19 September 2014
Hellfire missile (photo : yetdark)
REDSTONE ARSENAL, Ala. - U.S. Army anti-armor missile experts are ordering more than a thousand U.S.-made Hellfire II tactical missiles for the governments of Iraq, Jordan, Indonesia, Saudi Arabia and Qatar.
Officials of the Army Contracting Command at Redstone Arsenal, Ala., announced a $68.7 million contract this week to Hellfire Systems LLC in Orlando, Fla., to produce 1,361 Hellfire II missile models AGM-114R, AGM-114R-3, AGM-114P-4A, TGM M36E7, and ATM-114Q-6.
These missiles will be involved in U.S. foreign military sales to Iraq, Jordan, Indonesia, Saudi Arabia and Qatar. The AGM-114R is the latest version of the Hellfire II missile. The others involved in this sale are earlier, less-capable models.

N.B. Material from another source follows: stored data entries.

(* ===== verification/GuiSync.v ===== *)
(** The terminal interface on top of the sites that catch up: what the user
    does and what the handlers do are steps of that system, over the wire
    format (CPSC418/project/gui, with documentmanager/remoteop.go). *)
From Stdlib Require Import Strings.String.
From S2P Require Import Prelude Json GoText Common Version BufferOp Buffer Prompt Treedoc OperationLog OperationQueue DocumentModel DocumentWire DocumentSync NetMeta NodePool Session Handshake Manager Gui GuiProps EditorSystem EditorConverges OperationCopies EditorSync EditorCatchUp.

Open Scope Z_scope.

(** The network after a site's document changed and broadcast. *)
Definition moved (net : network) (s : SiteId) (m : DocumentModel) (op : option RemoteOperation) : network :=
  mkNetwork (<[s := m]> (nw_models net)) (nw_sent net ++ option_list op) (nw_asked net) (nw_replies net).

Lemma moved_same net s m : nw_models net !! s = Some m → moved net s m None = net.
Proof. intros Hs. unfold moved. rewrite insert_id, app_nil_r by done. by destruct net. Qed.

Lemma moved_set net s m : moved net s m None = set_model s m net.
Proof. unfold moved, set_model. by rewrite app_nil_r. Qed.

(** ** Events of the editor *)

Section Editor.
Context (net : network) (s : SiteId) (app : appState) (m : DocumentModel).
Hypothesis Happ : as_DocModel app = Some m.
Hypothesis Hs : nw_models net !! s = Some m.

(** The screen still shows the document of the site, which took a step. *)
Definition site_moved (p' : program) (ef : effects) : Prop :=
  ∃ m', as_DocModel (pr_app p') = Some m' ∧ rtc sync_step net (moved net s m' (ef_operation ef)).

Lemma stays_moved p' ef : as_DocModel (pr_app p') = Some m → ef_operation ef = None → site_moved p' ef.
Proof using Hs. intros Hd He. exists m. rewrite He, moved_same by done. by split; [|apply rtc_refl]. Qed.

Lemma cursor_moved ev width height p' ef :
  (app ← on_buffer (run_cursor ev) app; redraw None width height app) = Ok (p', ef) → site_moved p' ef.
Proof using Happ Hs.
  intros (app1 & (m0 & buf & Hm & Hb & ->)%on_buffer_inv & (y & -> & He)%redraw_inv)%bind_Ok_inv.
  rewrite Happ in Hm. injection Hm as <-. eexists. split; [reflexivity|].
  rewrite He, moved_set. apply rtc_once. by eapply sync_cursor.
Qed.

Lemma resize_moved width height p' ef :
  5 ≤ width → (app ← on_buffer (λ buf, Resize buf (width - 1)) app; redraw None width height app) = Ok (p', ef) →
  site_moved p' ef.
Proof using Happ Hs.
  intros Hw (app1 & (m0 & buf & Hm & Hb & ->)%on_buffer_inv & (y & -> & He)%redraw_inv)%bind_Ok_inv.
  rewrite Happ in Hm. injection Hm as <-. eexists. split; [reflexivity|].
  rewrite He, moved_set. apply rtc_once. eapply sync_resize; [done| |done]. lia.
Qed.

Lemma edit_moved ev width height p' ef :
  dm_OpVersion m + 1 < w32 → dm_NodeIdClock m + 1 < w32 →
  ('(app, op) ← on_document (run_local ev) app; redraw op width height app) = Ok (p', ef) → site_moved p' ef.
Proof using Happ Hs.
  intros Hv Hc ([app1 op] & (m0 & m1 & Hm & Hb & ->)%on_document_inv & (y & -> & He)%redraw_inv)%bind_Ok_inv.
  rewrite Happ in Hm. injection Hm as <-. eexists. split; [reflexivity|].
  rewrite He. apply rtc_once. by eapply sync_local.
Qed.

Lemma editor_event_moved width height ev p' ef :
  dm_OpVersion m + 1 < w32 → dm_NodeIdClock m + 1 < w32 →
  (∀ w h, ev = EventResize w h → 5 ≤ w) →
  DrawEditor_event app width height ev = Ok (p', ef) → site_moved p' ef.
Proof using Happ Hs.
  intros Hv Hc Hw H. destruct ev as [key ch|w h| | |]; cbn [DrawEditor_event] in H.
  - assert (∀ e, ('(app, op) ← on_document (run_local e) app; redraw op width height app) = Ok (p', ef) →
      site_moved p' ef) as Hedit by (intros e; by apply edit_moved).
    destruct key; try done.
    + destruct (ch <=? 256); [exact (Hedit (TypeChar (byte_of ch)) H)|injection H as <- <-; by apply stays_moved].
    + injection H as <- <-. by apply stays_moved.
    + injection H as <- <-. by apply stays_moved.
    + exact (cursor_moved KeyLeft _ _ _ _ H).
    + exact (cursor_moved KeyRight _ _ _ _ H).
    + exact (cursor_moved KeyUp _ _ _ _ H).
    + exact (cursor_moved KeyDown _ _ _ _ H).
    + exact (Hedit Backspace H).
    + exact (Hedit Backspace H).
    + exact (Hedit DeleteKey H).
    + exact (Hedit (TypeChar char_space) H).
    + exact (Hedit (TypeChar char_tab) H).
    + exact (Hedit (TypeChar char_newline) H).
    + injection H as <- <-. by apply stays_moved.
  - apply (resize_moved w h); [by eapply Hw|done].
  - apply redraw_inv in H as (y & -> & He). by apply stays_moved.
  - done.
  - injection H as <- <-. by apply stays_moved.
Qed.

Lemma editor_opens_moved order range width height p' ef :
  as_State app = STATE_DOCUMENT → 5 ≤ width → main_turn order range app width height = Ok (p', ef) → site_moved p' ef.
Proof using Happ Hs. intros Hst H5 H. unfold main_turn in H. rewrite Hst in H. exact (resize_moved _ _ _ _ H5 H). Qed.

(** C12: What the user does in the editor is a step of the site: every key and
    every resize to at least five columns leaves the document on the screen as
    one step of the site makes it, or as it was, and hands the operation of
    that step, if any, to the broadcaster. Opening the editor likewise. *)
Theorem editor_events_are_steps order range width height ev p' ef :
  dm_OpVersion m + 1 < w32 → dm_NodeIdClock m + 1 < w32 →
  (∀ w h, ev = EventResize w h → 5 ≤ w) →
  (DrawEditor_event app width height ev = Ok (p', ef) → site_moved p' ef) ∧
  (as_State app = STATE_DOCUMENT → 5 ≤ width → main_turn order range app width height = Ok (p', ef) → site_moved p' ef).
Proof using Happ Hs.
  intros Hv Hc Hw. split; [by apply editor_event_moved|apply editor_opens_moved].
Qed.
End Editor.

(** ** The handlers *)

Lemma handler_next_inv app op app' m :
  as_DocModel app = Some m → RemoteOpHandler_next app op = Ok app' →
  ∃ m', ApplyRemoteOperation m op = Ok m' ∧ app' = set_DocModel (Some m') app.
Proof.
  unfold RemoteOpHandler_next. intros Hm (m0 & Hm0%require_Ok_inv & H)%bind_Ok_inv.
  rewrite Hm in Hm0. injection Hm0 as <-. apply bind_Ok_inv in H as (m' & ? & [= <-]). by exists m'.
Qed.

(** C13: The handlers that the network calls are the steps of catching up. A
    site's question is its vector as text; the other site's handler for it
    answers with the operations it misses, or with nothing when there are
    none; the handler of the first decodes exactly those operations. Applying
    one of them, or a broadcast operation, is a step as well. *)
Theorem handlers_are_steps `{JsonLaws VersionVectorJson validv, JsonLaws (list RemoteOperationJson) valid}
    zero_json zero_op net a b appa appb ma mb :
  nw_models net !! a = Some ma → nw_models net !! b = Some mb →
  as_DocModel appa = Some ma → as_DocModel appb = Some mb →
  vector_sites (GetVersionVectorReceived ma) → validv (ToJsonable (GetVersionVectorReceived ma)) →
  (∀ ops queueOps, GetMissingOperations mb (GetVersionVectorReceived ma) = Ok (ops, queueOps) →
     Forall (λ op, vector_sites (ro_Vector op)) (ops ++ queueOps) ∧ valid (operation_json <$> (ops ++ queueOps))) →
  ∃ data reply sent ops,
    GetOpsReceiveVersion appa = Some data ∧
    VersionCheckHandler zero_json appb data = Ok (reply, sent) ∧
    (if (sent : bool) then RemoteOpHandler_start zero_op appa reply = Ok ops else ops = []) ∧
    (let asked := mkNetwork (nw_models net) (nw_sent net)
       ((a, GetVersionVectorReceived ma) :: nw_asked net) (nw_replies net) in
     let answered := mkNetwork (nw_models net) (nw_sent net) (nw_asked asked)
       (mkReply a ops (lg_Vector (dm_Log mb)) :: nw_replies net) in
     sync_step net asked ∧ sync_step asked answered ∧
     ∀ op rest app', ops = op :: rest → RemoteOpHandler_next appa op = Ok app' →
       ∃ m', as_DocModel app' = Some m' ∧ sync_step answered
         (mkNetwork (<[a := m']> (nw_models net)) (nw_sent net) (nw_asked asked)
            (mkReply a rest (lg_Vector (dm_Log mb)) :: nw_replies net))) ∧
    (∀ op app', op ∈ nw_sent net → RemoteOpHandler_next appa op = Ok app' →
       ∃ m', as_DocModel app' = Some m' ∧ sync_step net (set_model a m' net)).
Proof.
  intros Ha Hb Hda Hdb Hsites Hv Hops.
  assert (∃ ops queueOps, GetMissingOperations mb (GetVersionVectorReceived ma) = Ok (ops, queueOps)) as (ops & queueOps & HG).
  { unfold GetMissingOperations. destruct (Compare _ _); rewrite ?log_GetMissingOperations_ok, ?bind_Ok; by eexists _, _. }
  destruct (Hops _ _ HG) as [Hs2 Hv2].
  assert (UnmarshalJSON (MarshalJSON (GetVersionVectorReceived ma)) = (false, Some (GetVersionVectorReceived ma))) as HU.
  { unfold UnmarshalJSON, MarshalJSON. rewrite Unmarshal_Marshal by done. by rewrite FromVersionVectorJson_ToJsonable. }
  assert (∃ slice, RemoteOperationsToSlice zero_json (ops ++ queueOps) = Ok slice ∧
    RemoteOperationsFromSlice zero_op slice = Ok (ops ++ queueOps)) as (slice & HT & HF).
  { by apply slices_roundtrip. }
  exists (MarshalJSON (GetVersionVectorReceived ma)), (if zlen (ops ++ queueOps) >? 0 then slice else []),
    (zlen (ops ++ queueOps) >? 0), (ops ++ queueOps).
  split_and!.
  - unfold GetOpsReceiveVersion. by rewrite Hda.
  - unfold VersionCheckHandler. rewrite HU, Hdb, HG, bind_Ok. destruct (_ >? 0); [by rewrite HT|done].
  - destruct (zlen (ops ++ queueOps) >? 0) eqn:E; [unfold RemoteOpHandler_start; by rewrite Hda|].
    destruct (ops ++ queueOps) as [|op l]; [done|]. rewrite Z.gtb_ltb, Z.ltb_ge in E. unfold zlen in E. simpl in E. lia.
  - intros asked answered. split; [|split].
    + by apply sync_ask.
    + eapply (sync_answer asked b mb a); [done|by left|done].
    + intros op rest app' Hor Hn. destruct (handler_next_inv _ _ _ _ Hda Hn) as (m' & HA & ->).
      exists m'. split; [done|]. eapply (sync_apply answered a ma op rest); [done| |done].
      unfold answered. by rewrite Hor.
  - intros op app' Hin Hn. destruct (handler_next_inv _ _ _ _ Hda Hn) as (m' & HA & ->).
    exists m'. split; [done|]. by eapply sync_receive.
Qed.

(** ** The theorems at two sites *)

Definition first_model : DocumentModel := st_model (fresh_site site1 8).
Definition first_app : appState := set_State STATE_DOCUMENT (set_DocModel (Some first_model) sample_app).

(** Typing a letter into the empty document. *)
Definition typed : program * effects :=
  or_else (StartMainLoop sample_manager, nothing) (DrawEditor_event first_app 9 5 (EventKey NoKey 97)).

Lemma editor_events_are_steps_witness :
  ∃ m', as_DocModel (pr_app typed.1) = Some m' ∧
    rtc sync_step two_models (moved two_models site1 m' (ef_operation typed.2)).
Proof.
  assert (DrawEditor_event first_app 9 5 (EventKey NoKey 97) = Ok typed) as E.
  { apply or_else_Ok. vm_compute. reflexivity. }
  destruct (editor_events_are_steps two_models site1 first_app first_model eq_refl eq_refl map_to_list map_to_list
    9 5 (EventKey NoKey 97) typed.1 typed.2 eq_refl eq_refl ltac:(discriminate)) as [H _].
  apply H. rewrite E. by destruct typed.
Defined.

(** The second site has typed a letter that the first has not seen. *)
Definition second_model : DocumentModel :=
  (or_else (st_model (fresh_site site2 12), None) (run_local (TypeChar x61) (st_model (fresh_site site2 12)))).1.
Definition second_app : appState := set_State STATE_DOCUMENT (set_DocModel (Some second_model) sample_app).
Definition second_typed : network := set_model site2 second_model two_models.

Definition missed : list RemoteOperation :=
  let '(ops, queueOps) := or_else ([], []) (GetMissingOperations second_model (GetVersionVectorReceived first_model)) in ops ++ queueOps.

Lemma vector_sites_check v :
  forallb (λ p : SiteId * Z, (length p.1 =? 16)%nat) (map_to_list v) = true → vector_sites v.
Proof.
  rewrite forallb_forall. intros H id [n Hn]. unfold site_id_wf. apply Nat.eqb_eq, (H (id, n)).
  by apply list_elem_of_In, elem_of_map_to_list.
Qed.

Lemma missed_some : length missed = 1%nat.
Proof. vm_compute. reflexivity. Qed.

Lemma missed_sites : Forall (λ op, vector_sites (ro_Vector op)) missed.
Proof.
  assert (forallb (λ op, forallb (λ p : SiteId * Z, (length p.1 =? 16)%nat) (map_to_list (ro_Vector op))) missed = true) as H
    by (vm_compute; reflexivity).
  rewrite forallb_forall in H. apply Forall_forall. intros op Hop. apply vector_sites_check, H.
  by apply list_elem_of_In.
Qed.

Lemma handlers_are_steps_witness :
  let _ := counted_json (A := VersionVectorJson) ∅ in
  let _ := counted_json (A := list RemoteOperationJson) [] in
  ∃ data reply sent ops, GetOpsReceiveVersion first_app = Some data ∧
    VersionCheckHandler zero_operation_json second_app data = Ok (reply, sent) ∧
    (if (sent : bool) then RemoteOpHandler_start wire_op first_app reply = Ok ops else ops = []).
Proof.
  intros jv jl.
  destruct (@handlers_are_steps jv _ (counted_json_laws _) jl _ (counted_json_laws _) zero_operation_json wire_op
    second_typed site1 site2 first_app second_app first_model second_model) as (data & reply & sent & ops & H1 & H2 & H3 & _).
  - reflexivity.
  - reflexivity.
  - reflexivity.
  - reflexivity.
  - apply vector_sites_check. vm_compute. reflexivity.
  - done.
  - intros ops queueOps HG. split; [|done].
    replace (ops ++ queueOps) with missed; [exact missed_sites|]. unfold missed. rewrite HG. reflexivity.
  - by exists data, reply, sent, ops.
Defined.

Hellfire System is a venture of the Lockheed Martin Corp. Missiles and Fire Control segment in Orlando, Fla. At one time it involved the Boeing Defense, Space & Security segment in St. Louis, but Boeing has not been involved in Hellfire missile development and production for several years, Lockheed Martin officials say.
The AGM-114R is the latest Hellfire variant, and is equipped with semi–active laser seekers to defeat many kinds of targets. The AGM-114R can be launched from several different kinds of fixed-wing aircraft and helicopters, surface ships, and military ground vehicles.
Hellfires also are the missile of choice for several kinds of unmanned aerial vehicles (UAVs) such as the MQ-1B Predator, MQ-9 Reaper, and MQ-1C Grey Eagle. Eventually these missiles may arm U.S. military unmanned helicopters.
The AGM-114R Hellfire II Romeo RX missile will use a semi-active laser guidance system and an integrated blast fragmentation sleeve warhead to engage targets that previously needed several Hellfire variants to destroy.
These missiles can seek out their targets autonomously or with designation from remote laser designators. The missile has a three–axis inertial measurement unit to enable it to attack targets from the side and behind.
The AGM-114R can be launched from higher altitudes than previous variants because of its enhanced guidance and navigation capabilities. With its multi–purpose warhead, the missile can destroy hard, soft, and enclosed targets.
Originally developed as an anti-tank missile for the Army's AH-64 Apache attack helicopter, the Hellfire missile has become one of the most versatile munitions in the U.S. arsenal. It can launch from fixed-wing aircraft and helicopters, UAVs, surface vessels, and land-based sites.
The AGM-114R will be guided by homing in on the reflected light of a laser designator. Other versions of the Hellfire are radar-guided fire-and-forget weapons. The Hellfire missile weighs 106 pounds, and has high-explosive variants designed to destroy tanks and other armored vehicles, and blast fragmentation versions designed to destroy trucks, antenna sites, concentrations of enemy troops, and other soft targets.
Development of the AGM-114R Hellfire missile became necessary after the Pentagon cancelled the Joint Common Missile (JCM) project, which was to replace Hellfire, as well as the AGM-65 Maverick air-to-ground missile.
On this contract Hellfire Systems LLC will do the work at the Lockheed Martin Corp. Missiles and Fire Control segment in Orlando, Fla., and should be finished by November 2016.